Please understand that in most cases, when I get these types of letters, they seem to come from adult children with parents that have built up substantially more assets than they currently have. Many times, the sons and daughters are legitimately concerned about their parents, but equally as concerned about the value of any potential assets they will inherit. Yet they fail to realize that the very reason their parents often have money and they don't is because mom and dad have diligently invested in high quality stocks for decades, ignoring market fluctuations and profiting from the well documented real growth in equity valuations on an after-inflation basis. What's especially frustrating is that people often look at the high water mark of their portfolio and say they need to "get back to there." Instead, they fail to realize that if they've been investing for long enough (say, 20 years), they already have many, many times (literally multiples) the money they would have had by parking it in bonds or the bank.

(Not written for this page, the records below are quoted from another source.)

(* ===== verification/Inspect.v ===== *)
(** * The image inspector

    [src/fffs_inspect.c] without the workload generator (that is in
    [Workload]): record decoding over a raw image, the consistency summary,
    the live map, the fragmentation statistics and the dump.  The inspector
    reads the image through the backend callbacks; it has no mounted file
    system.  Arrays that the code allocates with [calloc] are maps or lists
    that start all zero; the failure of an allocation is not modelled. *)

From Stdlib Require Import String.
From S2P Require Export IndexLog.

Abbreviation FFFS_MD_SIZE := FFFS_MD_FILE_RECORD_SIZE.

(** ** Data *)

Inductive md_kind : Type :=
  | MD_ERASED
  | MD_VALID
  | MD_TOMBSTONED
  | MD_CORRUPT
  | MD_UNCOMMITTED.

#[export] Instance md_kind_eq_dec : EqDecision md_kind.
Proof. solve_decision. Defined.

(** [struct decoded_md] *)
Record decoded_md : Type := mk_decoded {
  dm_type : Z;
  dm_state : Z;
  dm_slot : Z;
  dm_data_off : Z;
  dm_data_len : Z;
  dm_next : Z;
  dm_span_len : Z;
  dm_size : Z;
  dm_name : list Z;
}.

Definition decoded_zero : decoded_md := mk_decoded 0 0 0 0 0 0 0 0 [].

Definition set_dm_name (name : list Z) (d : decoded_md) : decoded_md :=
  mk_decoded (dm_type d) (dm_state d) (dm_slot d) (dm_data_off d)
    (dm_data_len d) (dm_next d) (dm_span_len d) (dm_size d) name.

(** [struct fffs_inspect_summary], split by what its fields describe: the
    layout that [discover] finds, and the counters of the journal, of the data
    sectors and of the metadata records. *)
Record inspect_layout : Type := mk_layout {
  il_sector_size : Z;
  il_sector_count : Z;
  il_index_sectors : Z;
  il_active_index_sector : Z;
  il_active_index_serial : Z;
}.

Record index_counts : Type := mk_index_counts {
  ic_records : Z;
  ic_deletes : Z;
  ic_corrupt_records : Z;
  ic_live_entries : Z;
  ic_live_entries_corrupt : Z;
}.

Record sector_counts : Type := mk_sector_counts {
  sc_erased : Z;
  sc_owned : Z;
  sc_tombstoned : Z;
  sc_corrupt : Z;
}.

Record md_counts : Type := mk_md_counts {
  mc_live : Z;
  mc_obsolete_orphaned : Z;
  mc_tombstoned : Z;
  mc_corrupt : Z;
}.

Record fffs_inspect_summary : Type := mk_summary {
  sum_layout : inspect_layout;
  sum_index : index_counts;
  sum_sectors : sector_counts;
  sum_md : md_counts;
}.

Definition index_counts_zero : index_counts := mk_index_counts 0 0 0 0 0.
Definition sector_counts_zero : sector_counts := mk_sector_counts 0 0 0 0.
Definition md_counts_zero : md_counts := mk_md_counts 0 0 0 0.

Definition count_record (c : index_counts) : index_counts :=
  mk_index_counts (ic_records c + 1) (ic_deletes c) (ic_corrupt_records c)
    (ic_live_entries c) (ic_live_entries_corrupt c).

Definition count_delete (c : index_counts) : index_counts :=
  mk_index_counts (ic_records c) (ic_deletes c + 1) (ic_corrupt_records c)
    (ic_live_entries c) (ic_live_entries_corrupt c).

Definition count_corrupt_record (c : index_counts) : index_counts :=
  mk_index_counts (ic_records c) (ic_deletes c) (ic_corrupt_records c + 1)
    (ic_live_entries c) (ic_live_entries_corrupt c).

Definition count_live_entries (n : Z) (c : index_counts) : index_counts :=
  mk_index_counts (ic_records c) (ic_deletes c) (ic_corrupt_records c)
    (ic_live_entries c + n) (ic_live_entries_corrupt c).

Definition count_corrupt_entry (c : index_counts) : index_counts :=
  mk_index_counts (ic_records c) (ic_deletes c) (ic_corrupt_records c)
    (ic_live_entries c) (ic_live_entries_corrupt c + 1).

Definition count_erased_sector (c : sector_counts) : sector_counts :=
  mk_sector_counts (sc_erased c + 1) (sc_owned c) (sc_tombstoned c)
    (sc_corrupt c).

Definition count_owned_sector (c : sector_counts) : sector_counts :=
  mk_sector_counts (sc_erased c) (sc_owned c + 1) (sc_tombstoned c)
    (sc_corrupt c).

Definition count_tombstoned_sector (c : sector_counts) : sector_counts :=
  mk_sector_counts (sc_erased c) (sc_owned c) (sc_tombstoned c + 1)
    (sc_corrupt c).

Definition count_md_live (c : md_counts) : md_counts :=
  mk_md_counts (mc_live c + 1) (mc_obsolete_orphaned c) (mc_tombstoned c)
    (mc_corrupt c).

Definition count_md_orphaned (c : md_counts) : md_counts :=
  mk_md_counts (mc_live c) (mc_obsolete_orphaned c + 1) (mc_tombstoned c)
    (mc_corrupt c).

Definition count_md_tombstoned (c : md_counts) : md_counts :=
  mk_md_counts (mc_live c) (mc_obsolete_orphaned c) (mc_tombstoned c + 1)
    (mc_corrupt c).

Definition count_md_corrupt (c : md_counts) : md_counts :=
  mk_md_counts (mc_live c) (mc_obsolete_orphaned c) (mc_tombstoned c)
    (mc_corrupt c + 1).

(** The head array [live_heads], indexed by slot and zero where absent. *)
Definition head_at (heads : gmap Z Z) (slot : Z) : Z :=
  default 0 (heads !! slot).

Definition flag_at (flags : list bool) (i : Z) : bool :=
  nth (Z.to_nat i) flags false.

(** ** Decoding *)

Definition tombstoned_bits (valid tombstone : fffs_bitmirror) : bool :=
  negb (bool_decide (valid = FFFS_BITMIRROR_MIXED)) &&
  bool_decide (tombstone = FFFS_BITMIRROR_CLEARED).

Definition valid_footer (footer : fffs_sector_footer) : bool :=
  let live := fffs_lifecycle_is_live (ft_valid_bits footer)
                (ft_tombstone_bits footer) in
  let tombstoned := tombstoned_bits (ft_valid_bits footer)
                      (ft_tombstone_bits footer) in
  (ft_type footer =? FFFS_SECTOR_TYPE_FILE) && ft_magic_valid footer &&
  (live || tombstoned).

(** The record is [None] where the code leaves [*out] alone. *)
Definition decode_md (md : list Z) (data_limit : Z)
  : md_kind * option decoded_md :=
  if fffs_flash_bytes_erased md then (MD_ERASED, None)
  else
    let state := byte_at md 0 in
    let valid := fffs_lifecycle_valid_pair state in
    let tombstone := fffs_lifecycle_tombstone_pair state in
    let uncommitted := state =? 0xff in
    let live := fffs_lifecycle_is_live valid tombstone in
    let tombstoned :=
      negb (bool_decide (valid = FFFS_BITMIRROR_MIXED)) &&
      (bool_decide (tombstone = FFFS_BITMIRROR_CLEARED) ||
       bool_decide (tombstone = FFFS_BITMIRROR_MIXED)) in
    let type := byte_at md 15 in
    if negb (type =? FFFS_MD_TYPE_FILE_ROOT_V1) &&
       negb (type =? FFFS_MD_TYPE_FILE_CONT_V1) then (MD_CORRUPT, None)
    else if negb live && negb tombstoned && negb uncommitted
    then (MD_CORRUPT, None)
    else
      let data_off := load16_at md 7 in
      let data_len := load16_at md 9 in
      let span_len := load16_at md 5 in
      if (data_limit <? data_off + data_len) ||
         (negb uncommitted && (span_len =? 0)) then (MD_CORRUPT, None)
      else
        let out := mk_decoded type state (load16_at md 1) data_off data_len
          (load16_at md 3) span_len
          (if type =? FFFS_MD_TYPE_FILE_ROOT_V1 then load32_at md 11 else 0)
          [] in
        (if uncommitted then MD_UNCOMMITTED
         else if tombstoned then MD_TOMBSTONED else MD_VALID, Some out).

Section Inspect.
Context `{Backend}.

(** [backend_read]: a read with its range check. *)
Definition backend_read (offset size : Z) : M (list Z) :=
  guard_err ((be_size <? offset) || (be_size - offset <? size))
    FFFS_ERR_RANGE ;;
  fffs_flash_read offset size.

Definition read_root_name_for_decoded (l : inspect_layout) (sector : Z)
    (decoded : decoded_md) (kind : md_kind) : M (md_kind * decoded_md) :=
  if negb (bool_decide (kind = MD_VALID)) ||
     negb (dm_type decoded =? FFFS_MD_TYPE_FILE_ROOT_V1)
  then ret (kind, decoded)
  else
    let base := sector * il_sector_size l + dm_data_off decoded in
    len <- backend_read base 1 ;;
    let name_len := byte_at len 0 in
    if (name_len =? 0) || (FFFS_MAX_NAME <? name_len) ||
       (dm_data_len decoded <? 1 + name_len + 1)
    then ret (MD_CORRUPT, decoded)
    else
      name <- backend_read (base + 1) name_len ;;
      ret (kind, set_dm_name name decoded).

(** The record that ends at [cursor]: its kind, what was decoded, and where it
    starts.  The decoded record means nothing for an erased or corrupt kind. *)
Definition read_record_before (l : inspect_layout) (sector cursor : Z)
  : M (md_kind * decoded_md * Z) :=
  if cursor <? FFFS_MD_FILE_RECORD_SIZE
  then ret (MD_CORRUPT, decoded_zero, 0)
  else
    type <- backend_read (sector * il_sector_size l + cursor - 1) 1 ;;
    if byte_at type 0 =? 0xff then ret (MD_ERASED, decoded_zero, 0)
    else
      let start := cursor - FFFS_MD_FILE_RECORD_SIZE in
      md <- backend_read (sector * il_sector_size l + start) FFFS_MD_SIZE ;;
      let '(kind, out) := decode_md md start in
      let* (kind, decoded) :=
        read_root_name_for_decoded l sector (default decoded_zero out) kind in
      ret (kind, decoded, start).

Definition discover : M inspect_layout :=
  guard_err (be_size =? 0) FFFS_ERR_INVALID ;;
  sequence <- fffs_find_index_sequence ;;
  let size := Z.shiftl 256 (seq_sector_shift sequence) in
  guard_err (negb (be_size mod size =? 0) || (UINT16_MAX <? be_size / size))
    FFFS_ERR_CORRUPT ;;
  ret (mk_layout size (be_size / size) (seq_index_sectors sequence)
         (seq_active_sector sequence) (seq_active_serial sequence)).

(** ** The journal *)

Definition active_begin (l : inspect_layout) : Z :=
  il_active_index_sector l * il_sector_size l + FFFS_HEADER_SIZE.

Definition active_end (l : inspect_layout) : Z :=
  (il_active_index_sector l + 1) * il_sector_size l.

Definition head_out_of_range (l : inspect_layout) (head : Z) : bool :=
  (head <? il_index_sectors l) || (il_sector_count l <=? head).

(** A sector has fewer records than bytes, which bounds the loops over its
    journal and over its metadata. *)
Definition sector_rounds (l : inspect_layout) : nat := Z.to_nat (il_sector_size l).

Fixpoint replay_active_loop (n : nat) (l : inspect_layout) (off stop : Z)
    (heads : gmap Z Z) : M (gmap Z Z) :=
  if negb (off + 4 <=? stop) then ret heads
  else match n with
       | O => diverge
       | S n' =>
           rec <- backend_read off 4 ;;
           let slot := fffs_load_le16 rec in
           let head := load16_at rec 2 in
           if (slot =? UINT16_MAX) && (head =? UINT16_MAX) then ret heads
           else if (slot =? 0) && (head =? 0)
           then replay_active_loop n' l (off + 4) stop heads
           else if head =? 0
           then replay_active_loop n' l (off + 4) stop (<[slot := 0]> heads)
           else if head_out_of_range l head then fail FFFS_ERR_CORRUPT
           else replay_active_loop n' l (off + 4) stop (<[slot := head]> heads)
       end.

Definition replay_active_index (l : inspect_layout) : M (gmap Z Z) :=
  replay_active_loop (sector_rounds l) l (active_begin l) (active_end l) ∅.

Fixpoint inspect_index_loop (n : nat) (l : inspect_layout) (off stop : Z)
    (heads : gmap Z Z) (c : index_counts) : M (gmap Z Z * index_counts) :=
  if negb (off + 4 <=? stop) then ret (heads, c)
  else match n with
       | O => diverge
       | S n' =>
           rec <- backend_read off 4 ;;
           let slot := fffs_load_le16 rec in
           let head := load16_at rec 2 in
           if (slot =? UINT16_MAX) && (head =? UINT16_MAX) then ret (heads, c)
           else if (slot =? 0) && (head =? 0)
           then inspect_index_loop n' l (off + 4) stop heads c
           else
             let c := count_record c in
             if head =? 0
             then inspect_index_loop n' l (off + 4) stop (<[slot := 0]> heads)
                    (count_delete c)
             else if head_out_of_range l head
             then inspect_index_loop n' l (off + 4) stop heads
                    (count_corrupt_record c)
             else inspect_index_loop n' l (off + 4) stop
                    (<[slot := head]> heads) c
       end.

(** The slots with a head, [n] of them from [slot] on. *)
Fixpoint live_entries_from (n : nat) (slot : Z) (heads : gmap Z Z) : Z :=
  match n with
  | O => 0
  | S n' => (if negb (head_at heads slot =? 0) then 1 else 0) +
            live_entries_from n' (slot + 1) heads
  end.

Definition inspect_index (l : inspect_layout) : M (gmap Z Z * index_counts) :=
  let* (heads, c) :=
    inspect_index_loop (sector_rounds l) l (active_begin l) (active_end l) ∅
      index_counts_zero in
  ret (heads,
       count_live_entries
         (live_entries_from (Z.to_nat FFFS_SLOT_COUNT) 0 heads) c).

(** ** Chains *)

Definition read_footer (l : inspect_layout) (sector : Z)
  : M fffs_sector_footer :=
  footer <- backend_read (sector * il_sector_size l + il_sector_size l -
                            FFFS_SECTOR_FOOTER_SIZE) FFFS_SECTOR_FOOTER_SIZE ;;
  ret (fffs_decode_sector_footer footer).

Definition data_end_max (claimed : Z) (d : decoded_md) : Z :=
  let data_end := dm_data_off d + dm_data_len d in
  if claimed <? data_end then data_end else claimed.

(** The walk back over the records of a sector; the sector size is more than a
    footer, so the first round always runs. *)
Fixpoint read_decoded_loop (n : nat) (l : inspect_layout)
    (sector want_slot cursor claimed : Z) (decoded : decoded_md)
    (kind : md_kind) : M (decoded_md * md_kind) :=
  if negb (FFFS_SECTOR_FOOTER_SIZE <? cursor) then ret (decoded, kind)
  else match n with
       | O => diverge
       | S n' =>
           let* (kind, decoded, start) := read_record_before l sector cursor in
           if bool_decide (kind = MD_ERASED) || bool_decide (kind = MD_CORRUPT)
           then ret (decoded, kind)
           else
             let claimed := data_end_max claimed decoded in
             if bool_decide (kind = MD_TOMBSTONED) ||
                bool_decide (kind = MD_UNCOMMITTED) ||
                negb (dm_slot decoded =? want_slot)
             then if start <=? claimed then ret (decoded, kind)
                  else read_decoded_loop n' l sector want_slot start claimed
                         decoded kind
             else ret (decoded, kind)
       end.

Yet, even though they are richer on a net basis, they feel the psychological sting of a perceived paper loss. For professionals, it's baffling because you're still better off than you would have been. It's like the people that sue a doctor who broke one of their ribs despite saving their life in a restaurant by performing the Heimlich maneuver.

What do you propose now? You seem to be suggesting that they sell out of their stocks and switch into more conservative investments at the very time when stocks appear to be the most attractively priced in many, many decades. I can't offer you financial advice or give you any recommendations. All I can tell you is that the "super investors" such as Warren Buffett are pouring their personal resources into American stocks at this time, even going so far as to publicly declare it. Much of my personal capital came in the aftermath of the September 11th stock market crash when people panicked after massive drops, allowing me to buy up shares that I had been watching for years. I've invested more money in the past six months than I have in my entire life.